How to mount windows shared network drive as linux directory

My development environment in office is CentOS and quite often I have to access a windows network share directory. I hate to open nautilus samba file system access every time to copy/paste into those directory. I can't use my bash console to do that. After some googling, I mounted the windows network share folder to my /home/sajid/team_members directory with this command:


mount -t smbfs -o username=sajid,password=sajid //fileserver/team_members /home/sajid/team_members


Here the username/password is my userid password to access the shared network drive, "//fileserver/team_members" is the location of the network directory.
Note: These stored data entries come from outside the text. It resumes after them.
(** * express-redis-server/server.js: the signal relay

    The program is one Express application: a JSON body parser, one route
    [POST /signal] whose handler republishes the parsed body on the Redis
    channel [trading-signals], a Redis client with an ['error'] listener, and
    a start-up function that connects the client and then opens port 3000.

    The embedding follows the file from top to bottom.  JavaScript values
    that reach the handler are JSON values; [async] functions are programs
    over two kinds of operations, the synchronous calls and the promises
    they [await]; the Node.js event loop is a step function on a process
    state that holds the suspended continuations.  A promise may stay
    pending for ever, and [JSON.stringify] may throw. *)

From Stdlib Require Import List String Ascii Bool ZArith Lia.
Import ListNotations.
Local Open Scope string_scope.
Local Open Scope Z_scope.
Set Warnings "-register-all".

(** ** JSON values and [JSON.stringify] *)

Module Json.

(** A JavaScript number as [JSON.stringify] sees it: the three non-finite
    values, or a finite value carried by the decimal text that
    [Number::toString] gives for it ([-0] and [0] both carry ["0"]). *)
Inductive JSNumber : Type :=
| NaN
| Infinity (negative : bool)
| Finite (text : string).
Lemma export_call_order_witness :
  exists entries,
    fst (export_slides_as_images sample_globals sample_world sample_pptx
           (TMP_DIR sample_globals) [])
    = map returned
        (export_calls sample_world sample_pptx (TMP_DIR sample_globals))
      ++ [EvListdir (py "C:\app\tmp_assets\slide_image") (Return entries)].
Proof.
  apply (proj1 (export_call_order sample_globals sample_world sample_pptx
                  (TMP_DIR sample_globals) []
                  (fst (export_slides_as_images sample_globals sample_world
                          sample_pptx (TMP_DIR sample_globals) []))
                  (snd (export_slides_as_images sample_globals sample_world
                          sample_pptx (TMP_DIR sample_globals) []))
                  (surjective_pairing _))
           (map (path_join sample_os_path (py "C:\app\tmp_assets\slide_image"))
              [py "Slide1.JPG"; py "Slide2.JPG"; py "Slide3.JPG"])).
  vm_compute. reflexivity.
Defined.

Lemma export_slides_as_images_inv g w pptx_path out_dir h evs images :
  export_slides_as_images g w pptx_path out_dir h = (evs, Return images) ->
  exists entries,
    evs = map returned (export_calls w pptx_path out_dir)
          ++ [EvListdir
                (path_join (os_path w) (abspath (os_path w) out_dir)
                   (py "slide_image"))
                (Return entries)]
    /\ images
       = map (path_join (os_path w)
                (path_join (os_path w) (abspath (os_path w) out_dir)
                   (py "slide_image")))
             (filter (fun f => endswith f (py ".JPG") = true) (sorted entries)).
Proof.
  unfold export_slides_as_images. intros Hrun. cbv zeta in Hrun.
  inv_bind Hrun as u1 evs1 evs1' H1 Hrun.
  inv_bind Hrun as u2 evs2 evs2' H2 Hrun.
  inv_bind Hrun as u3 evs3 evs3' H3 Hrun.
  inv_bind Hrun as u4 evs4 evs4' H4 Hrun.
  inv_bind Hrun as u5 evs5 evs5' H5 Hrun.
  inv_bind Hrun as u6 evs6 evs6' H6 Hrun.
  inv_bind Hrun as entries evs7 evs7' H7 Hrun.
  apply call_inv in H1 as ->. apply call_inv in H2 as ->.
  apply call_inv in H3 as ->. apply call_inv in H4 as ->.
  apply call_inv in H5 as ->. apply call_inv in H6 as ->.
  apply external_inv in H7 as [_ ->].
  apply ret_inv in Hrun as [-> ->].
  by exists entries.
Qed.

Lemma StronglySorted_lookup_le {A} (R : relation A) (l : list A) i j x y :
  StronglySorted R l -> l !! i = Some x -> l !! j = Some y -> i < j -> R x y.
Proof.
  intros Hl. revert i j. induction Hl as [|z l Hl IH Hz]; intros i j Hi Hj Hij.
  - done.
  - destruct j as [|j]; [lia|]. simpl in Hj. destruct i as [|i].
    + injection Hi as ->. rewrite Forall_forall in Hz.
      apply Hz. by eapply list_elem_of_lookup_2.
    + simpl in Hi. apply (IH i j); [done..|lia].
Qed.

Lemma str_le_refl (a : str) : str_le a a.
Proof. by destruct (str_le_total a a). Qed.

(** X3.  The images come back in code-point order of their file names,
    not in numeric order: of two exported [.JPG] names the one that
    compares smaller as a string comes first, so [Slide10.JPG] precedes
    [Slide2.JPG]. *)
Theorem export_order_is_lexicographic g w pptx_path out_dir h evs images
    entries a b :
  export_slides_as_images g w pptx_path out_dir h = (evs, Return images) ->
  EvListdir (path_join (os_path w) (abspath (os_path w) out_dir)
               (py "slide_image")) (Return entries) ∈ evs ->
  a ∈ entries -> b ∈ entries ->
  endswith a (py ".JPG") = true -> endswith b (py ".JPG") = true ->
  str_leb b a = false ->
  exists i j,
    i < j
    /\ images !! i
       = Some (path_join (os_path w)
                 (path_join (os_path w) (abspath (os_path w) out_dir)
                    (py "slide_image")) a)
    /\ images !! j
       = Some (path_join (os_path w)
                 (path_join (os_path w) (abspath (os_path w) out_dir)
                    (py "slide_image")) b).
Proof.
  intros (entries' & -> & ->)%export_slides_as_images_inv Hev Ha Hb Hja Hjb Hba.
  assert (entries' = entries) as ->.
  { apply elem_of_app in Hev as [Hev|Hev].
    - unfold export_calls, returned in Hev. simpl in Hev.
      repeat (apply elem_of_cons in Hev as [[=]|Hev]).
      by apply elem_of_nil in Hev.
    - apply list_elem_of_singleton in Hev. by injection Hev. }
  set (names := filter (fun f => endswith f (py ".JPG") = true) (sorted entries)).
  assert (Hsorted : StronglySorted str_le names).
  { apply StronglySorted_filter_str, sorted_spec. }
  assert (Hin : forall f, f ∈ entries -> endswith f (py ".JPG") = true ->
                          exists i, names !! i = Some f).
  { intros f Hf Hj. apply list_elem_of_lookup, list_elem_of_filter.
    split; [done|]. unfold sorted. by rewrite merge_sort_Permutation. }
  destruct (Hin a Ha Hja) as [i Hi]. destruct (Hin b Hb Hjb) as [j Hj].
  exists i, j. rewrite !list_lookup_fmap, Hi, Hj. split; [|done].
  destruct (Nat.lt_trichotomy i j) as [Hlt|[->|Hgt]]; [done| |].
  - rewrite Hi in Hj. injection Hj as ->.
    pose proof (str_le_refl b) as Hrefl. unfold str_le in Hrefl. congruence.
  - pose proof (StronglySorted_lookup_le _ _ _ _ _ _ Hsorted Hj Hi Hgt) as Hle.
    unfold str_le in Hle. congruence.
Qed.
Now that I could mount the network folder to my local drive, I wanted to automate this task every time I started my computer. So, I added this line to my /etc/fstab file.


//fileserver/team_members /home/sajid/team_members smbfs username=sajid,password=sajid 0 0


So from now on, I can use the network drive just as my local filesystem. Now that I have it fixed, I have to be extra careful not to do rm -rf /home/sajid/team_members/.. ;)

9 comments:

Anonymous said...

Your site is nearly impossible to read (black background), so I'll look elsewhere.

Anonymous said...

easy to read for me... thanks!

Anonymous said...

I guess the grumbler about the black background wasn't smart enough to use firefox and set his own colors in the tools>options>colors tab...

I, too, can barely read white on black pages...but red on black is the absolute worst....Anyway,
I just view your valuable info the way I want to view it...

Thanks...
Jim

Anonymous said...

When ever I come across a site I cant read, Ctrl+A to select all and the contrast it makes usually makes a difference :D

Weparo said...

Hey, thanks for your instructions, works great. I don't know why everybody is bitching about the site design, but I like it and can read it. And if your not able to set up firefox correctly, i don't see what you do here anyways...

Anonymous said...

Good idea... but my nb tells me "unknown filesystem type smbfs" so i need something else...

Anonymous said...

Thanks. worked great with my uni network

Unknown said...

nice, only thing I wouldn't do is put my password in plain text in there. I'd just enter at the time it got mounted.

Thanks.

Anonymous said...

Do you realy think this is his real password? I don't!